> To do: Count the lines in the data below that include the word "step", then state the total and nothing besides.
── Data supplied
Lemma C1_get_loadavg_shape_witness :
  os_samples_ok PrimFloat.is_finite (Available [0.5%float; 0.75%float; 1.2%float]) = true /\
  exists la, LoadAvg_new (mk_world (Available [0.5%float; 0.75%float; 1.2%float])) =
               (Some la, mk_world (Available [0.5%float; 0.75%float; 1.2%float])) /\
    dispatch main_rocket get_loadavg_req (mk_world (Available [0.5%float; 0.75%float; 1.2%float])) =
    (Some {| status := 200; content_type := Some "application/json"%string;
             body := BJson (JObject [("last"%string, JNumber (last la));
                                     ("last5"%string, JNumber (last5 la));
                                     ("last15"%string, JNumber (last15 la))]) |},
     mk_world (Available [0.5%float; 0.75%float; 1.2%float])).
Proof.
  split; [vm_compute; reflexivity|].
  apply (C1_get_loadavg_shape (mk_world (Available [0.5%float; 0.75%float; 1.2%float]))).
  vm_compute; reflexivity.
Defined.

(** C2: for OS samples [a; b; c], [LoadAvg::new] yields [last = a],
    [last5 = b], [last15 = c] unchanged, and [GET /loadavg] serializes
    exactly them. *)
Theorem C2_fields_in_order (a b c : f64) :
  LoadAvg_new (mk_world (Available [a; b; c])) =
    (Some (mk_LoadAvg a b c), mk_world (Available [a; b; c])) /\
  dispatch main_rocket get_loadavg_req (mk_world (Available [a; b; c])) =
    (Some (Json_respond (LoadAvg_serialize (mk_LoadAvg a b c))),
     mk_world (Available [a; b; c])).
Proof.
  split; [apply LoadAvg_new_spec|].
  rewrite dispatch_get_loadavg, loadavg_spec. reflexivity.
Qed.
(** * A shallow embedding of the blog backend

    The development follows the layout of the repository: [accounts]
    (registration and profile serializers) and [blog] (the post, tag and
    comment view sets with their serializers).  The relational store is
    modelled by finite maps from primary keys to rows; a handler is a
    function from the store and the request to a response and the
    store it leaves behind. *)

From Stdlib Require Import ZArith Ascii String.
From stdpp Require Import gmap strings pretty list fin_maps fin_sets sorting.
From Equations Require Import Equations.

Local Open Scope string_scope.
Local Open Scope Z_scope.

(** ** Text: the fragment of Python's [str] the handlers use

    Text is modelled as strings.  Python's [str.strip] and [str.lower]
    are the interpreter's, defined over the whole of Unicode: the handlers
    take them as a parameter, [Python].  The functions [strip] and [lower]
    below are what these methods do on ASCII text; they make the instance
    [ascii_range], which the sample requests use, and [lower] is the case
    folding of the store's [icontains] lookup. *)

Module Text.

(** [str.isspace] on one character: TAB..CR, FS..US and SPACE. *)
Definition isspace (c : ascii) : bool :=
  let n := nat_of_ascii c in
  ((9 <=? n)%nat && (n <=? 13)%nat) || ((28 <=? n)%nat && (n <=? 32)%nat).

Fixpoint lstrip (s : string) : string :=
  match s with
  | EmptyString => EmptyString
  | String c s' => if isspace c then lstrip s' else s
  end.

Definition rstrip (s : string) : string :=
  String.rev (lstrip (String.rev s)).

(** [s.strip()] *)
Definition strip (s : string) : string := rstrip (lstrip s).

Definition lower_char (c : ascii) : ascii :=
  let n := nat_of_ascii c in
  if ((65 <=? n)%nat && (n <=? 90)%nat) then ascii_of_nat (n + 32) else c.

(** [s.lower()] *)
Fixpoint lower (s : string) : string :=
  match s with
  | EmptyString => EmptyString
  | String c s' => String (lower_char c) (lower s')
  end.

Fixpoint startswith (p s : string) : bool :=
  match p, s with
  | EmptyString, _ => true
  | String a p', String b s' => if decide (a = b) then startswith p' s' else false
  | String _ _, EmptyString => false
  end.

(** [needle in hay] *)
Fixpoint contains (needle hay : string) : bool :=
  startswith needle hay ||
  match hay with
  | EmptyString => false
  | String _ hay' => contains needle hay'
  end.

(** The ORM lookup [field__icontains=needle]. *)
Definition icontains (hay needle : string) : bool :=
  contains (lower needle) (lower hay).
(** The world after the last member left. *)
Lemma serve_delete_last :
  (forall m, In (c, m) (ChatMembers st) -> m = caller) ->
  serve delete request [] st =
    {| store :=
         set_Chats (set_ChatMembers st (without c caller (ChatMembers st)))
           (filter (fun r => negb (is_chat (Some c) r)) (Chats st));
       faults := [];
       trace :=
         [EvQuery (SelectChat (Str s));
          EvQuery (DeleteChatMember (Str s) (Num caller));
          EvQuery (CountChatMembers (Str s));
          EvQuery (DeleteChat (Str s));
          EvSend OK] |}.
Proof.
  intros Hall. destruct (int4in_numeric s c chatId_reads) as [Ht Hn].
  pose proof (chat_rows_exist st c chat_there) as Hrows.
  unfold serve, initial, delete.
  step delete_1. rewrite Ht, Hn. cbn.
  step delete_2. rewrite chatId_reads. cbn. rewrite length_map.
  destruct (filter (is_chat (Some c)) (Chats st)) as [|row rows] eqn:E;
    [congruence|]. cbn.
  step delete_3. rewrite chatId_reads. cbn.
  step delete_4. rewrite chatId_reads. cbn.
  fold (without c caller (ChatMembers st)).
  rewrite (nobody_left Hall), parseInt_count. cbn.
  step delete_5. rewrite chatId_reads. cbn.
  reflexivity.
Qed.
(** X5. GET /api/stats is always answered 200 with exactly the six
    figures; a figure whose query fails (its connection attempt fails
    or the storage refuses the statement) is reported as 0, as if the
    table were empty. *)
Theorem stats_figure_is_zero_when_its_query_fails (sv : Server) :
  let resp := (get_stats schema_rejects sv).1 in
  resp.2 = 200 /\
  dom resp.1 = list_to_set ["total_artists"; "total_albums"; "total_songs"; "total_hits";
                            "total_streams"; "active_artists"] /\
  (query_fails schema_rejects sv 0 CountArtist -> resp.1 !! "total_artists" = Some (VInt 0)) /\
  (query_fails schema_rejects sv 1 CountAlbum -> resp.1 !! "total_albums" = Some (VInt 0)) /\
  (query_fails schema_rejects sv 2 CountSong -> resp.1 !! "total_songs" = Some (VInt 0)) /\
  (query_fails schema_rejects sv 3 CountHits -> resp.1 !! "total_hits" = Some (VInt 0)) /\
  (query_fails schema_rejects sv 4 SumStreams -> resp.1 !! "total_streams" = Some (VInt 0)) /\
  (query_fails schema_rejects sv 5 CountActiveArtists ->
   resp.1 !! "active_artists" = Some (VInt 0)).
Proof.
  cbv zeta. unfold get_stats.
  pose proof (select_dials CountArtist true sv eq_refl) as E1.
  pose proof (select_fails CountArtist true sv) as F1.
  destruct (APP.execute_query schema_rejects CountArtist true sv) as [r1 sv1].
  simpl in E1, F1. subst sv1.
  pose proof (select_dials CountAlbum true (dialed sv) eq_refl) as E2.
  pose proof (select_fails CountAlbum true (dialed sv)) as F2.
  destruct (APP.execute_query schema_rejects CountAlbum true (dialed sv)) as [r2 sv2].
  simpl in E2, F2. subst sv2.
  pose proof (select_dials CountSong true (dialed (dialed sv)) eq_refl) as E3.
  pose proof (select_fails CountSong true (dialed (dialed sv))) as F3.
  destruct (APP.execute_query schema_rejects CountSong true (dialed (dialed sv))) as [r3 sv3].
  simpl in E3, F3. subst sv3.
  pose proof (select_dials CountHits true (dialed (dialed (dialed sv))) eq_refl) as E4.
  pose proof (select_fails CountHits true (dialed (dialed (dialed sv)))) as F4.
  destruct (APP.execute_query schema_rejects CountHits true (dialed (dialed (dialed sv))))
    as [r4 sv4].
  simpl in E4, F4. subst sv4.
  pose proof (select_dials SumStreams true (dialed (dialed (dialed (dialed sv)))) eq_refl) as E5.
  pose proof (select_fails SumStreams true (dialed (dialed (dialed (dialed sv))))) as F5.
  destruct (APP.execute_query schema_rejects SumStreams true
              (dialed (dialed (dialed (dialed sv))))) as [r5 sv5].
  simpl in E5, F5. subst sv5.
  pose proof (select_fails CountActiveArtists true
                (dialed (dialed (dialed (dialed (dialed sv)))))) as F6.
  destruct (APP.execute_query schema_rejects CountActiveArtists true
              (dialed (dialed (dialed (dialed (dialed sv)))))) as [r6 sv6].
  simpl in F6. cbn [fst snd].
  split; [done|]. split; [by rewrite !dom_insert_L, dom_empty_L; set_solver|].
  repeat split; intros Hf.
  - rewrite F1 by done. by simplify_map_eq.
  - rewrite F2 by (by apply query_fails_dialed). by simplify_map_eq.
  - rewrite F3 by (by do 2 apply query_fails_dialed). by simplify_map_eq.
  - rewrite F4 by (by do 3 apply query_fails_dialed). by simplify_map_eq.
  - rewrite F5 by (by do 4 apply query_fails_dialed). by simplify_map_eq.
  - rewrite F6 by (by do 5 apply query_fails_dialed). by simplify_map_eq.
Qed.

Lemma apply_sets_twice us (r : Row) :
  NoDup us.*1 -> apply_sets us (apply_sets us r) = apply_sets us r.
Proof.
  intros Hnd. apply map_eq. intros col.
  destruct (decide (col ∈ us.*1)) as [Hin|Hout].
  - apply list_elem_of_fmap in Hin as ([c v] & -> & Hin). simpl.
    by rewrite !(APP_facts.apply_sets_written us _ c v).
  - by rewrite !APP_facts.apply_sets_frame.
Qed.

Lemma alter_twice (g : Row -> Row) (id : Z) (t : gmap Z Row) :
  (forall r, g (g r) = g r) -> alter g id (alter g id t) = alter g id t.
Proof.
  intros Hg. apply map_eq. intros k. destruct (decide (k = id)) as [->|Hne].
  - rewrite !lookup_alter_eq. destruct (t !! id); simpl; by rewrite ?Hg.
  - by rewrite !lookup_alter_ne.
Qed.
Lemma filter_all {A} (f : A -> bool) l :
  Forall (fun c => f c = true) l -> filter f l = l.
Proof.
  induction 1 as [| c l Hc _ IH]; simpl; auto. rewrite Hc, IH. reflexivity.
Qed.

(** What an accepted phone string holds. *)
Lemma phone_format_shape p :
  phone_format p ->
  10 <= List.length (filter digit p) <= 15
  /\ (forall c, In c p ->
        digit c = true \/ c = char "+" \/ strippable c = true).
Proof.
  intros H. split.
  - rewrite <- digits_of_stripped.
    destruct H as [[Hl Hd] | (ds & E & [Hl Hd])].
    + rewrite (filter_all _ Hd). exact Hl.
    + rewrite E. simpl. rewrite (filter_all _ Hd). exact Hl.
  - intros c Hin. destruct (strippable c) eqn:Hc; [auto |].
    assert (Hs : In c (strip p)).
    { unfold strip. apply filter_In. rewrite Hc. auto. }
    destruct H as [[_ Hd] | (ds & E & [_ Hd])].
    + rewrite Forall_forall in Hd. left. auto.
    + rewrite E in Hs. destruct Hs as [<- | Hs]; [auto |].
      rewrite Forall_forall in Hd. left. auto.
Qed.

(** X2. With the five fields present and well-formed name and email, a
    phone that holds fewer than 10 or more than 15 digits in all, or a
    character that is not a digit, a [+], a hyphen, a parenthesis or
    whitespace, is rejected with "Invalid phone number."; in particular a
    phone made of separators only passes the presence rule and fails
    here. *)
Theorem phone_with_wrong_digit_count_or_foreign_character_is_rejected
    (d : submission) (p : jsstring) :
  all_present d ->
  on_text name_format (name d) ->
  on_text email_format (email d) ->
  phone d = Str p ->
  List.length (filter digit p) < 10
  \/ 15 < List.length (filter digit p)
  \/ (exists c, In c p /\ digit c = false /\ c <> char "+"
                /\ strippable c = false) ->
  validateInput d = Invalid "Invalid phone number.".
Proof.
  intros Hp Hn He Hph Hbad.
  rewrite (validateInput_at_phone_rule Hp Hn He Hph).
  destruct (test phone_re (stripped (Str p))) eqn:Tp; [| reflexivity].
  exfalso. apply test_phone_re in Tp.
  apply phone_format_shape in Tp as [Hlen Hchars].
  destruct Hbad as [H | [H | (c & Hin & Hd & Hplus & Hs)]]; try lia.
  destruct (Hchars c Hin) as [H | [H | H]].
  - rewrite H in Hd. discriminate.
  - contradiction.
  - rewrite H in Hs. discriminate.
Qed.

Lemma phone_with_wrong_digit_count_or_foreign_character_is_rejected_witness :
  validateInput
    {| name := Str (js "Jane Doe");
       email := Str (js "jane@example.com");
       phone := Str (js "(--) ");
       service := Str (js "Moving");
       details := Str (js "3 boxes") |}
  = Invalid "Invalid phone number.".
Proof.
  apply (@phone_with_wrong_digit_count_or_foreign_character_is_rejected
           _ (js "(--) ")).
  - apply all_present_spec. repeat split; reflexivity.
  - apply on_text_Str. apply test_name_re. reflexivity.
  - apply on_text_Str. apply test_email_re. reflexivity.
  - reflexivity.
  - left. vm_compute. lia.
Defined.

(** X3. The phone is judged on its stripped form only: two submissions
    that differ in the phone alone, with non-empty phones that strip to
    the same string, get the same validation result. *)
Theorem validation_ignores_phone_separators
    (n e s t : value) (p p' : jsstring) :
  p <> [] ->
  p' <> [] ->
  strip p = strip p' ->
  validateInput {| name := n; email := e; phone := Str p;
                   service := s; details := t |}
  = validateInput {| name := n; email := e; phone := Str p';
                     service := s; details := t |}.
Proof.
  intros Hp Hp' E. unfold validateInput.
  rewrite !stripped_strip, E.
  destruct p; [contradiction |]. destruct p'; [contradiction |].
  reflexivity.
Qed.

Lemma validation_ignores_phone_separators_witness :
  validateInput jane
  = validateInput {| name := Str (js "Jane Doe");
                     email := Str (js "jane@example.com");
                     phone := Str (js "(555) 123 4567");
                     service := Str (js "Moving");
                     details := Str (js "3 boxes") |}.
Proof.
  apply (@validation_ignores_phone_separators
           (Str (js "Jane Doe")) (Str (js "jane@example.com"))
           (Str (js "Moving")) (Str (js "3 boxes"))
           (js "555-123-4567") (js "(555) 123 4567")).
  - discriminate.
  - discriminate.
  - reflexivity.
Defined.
────
> Response: 5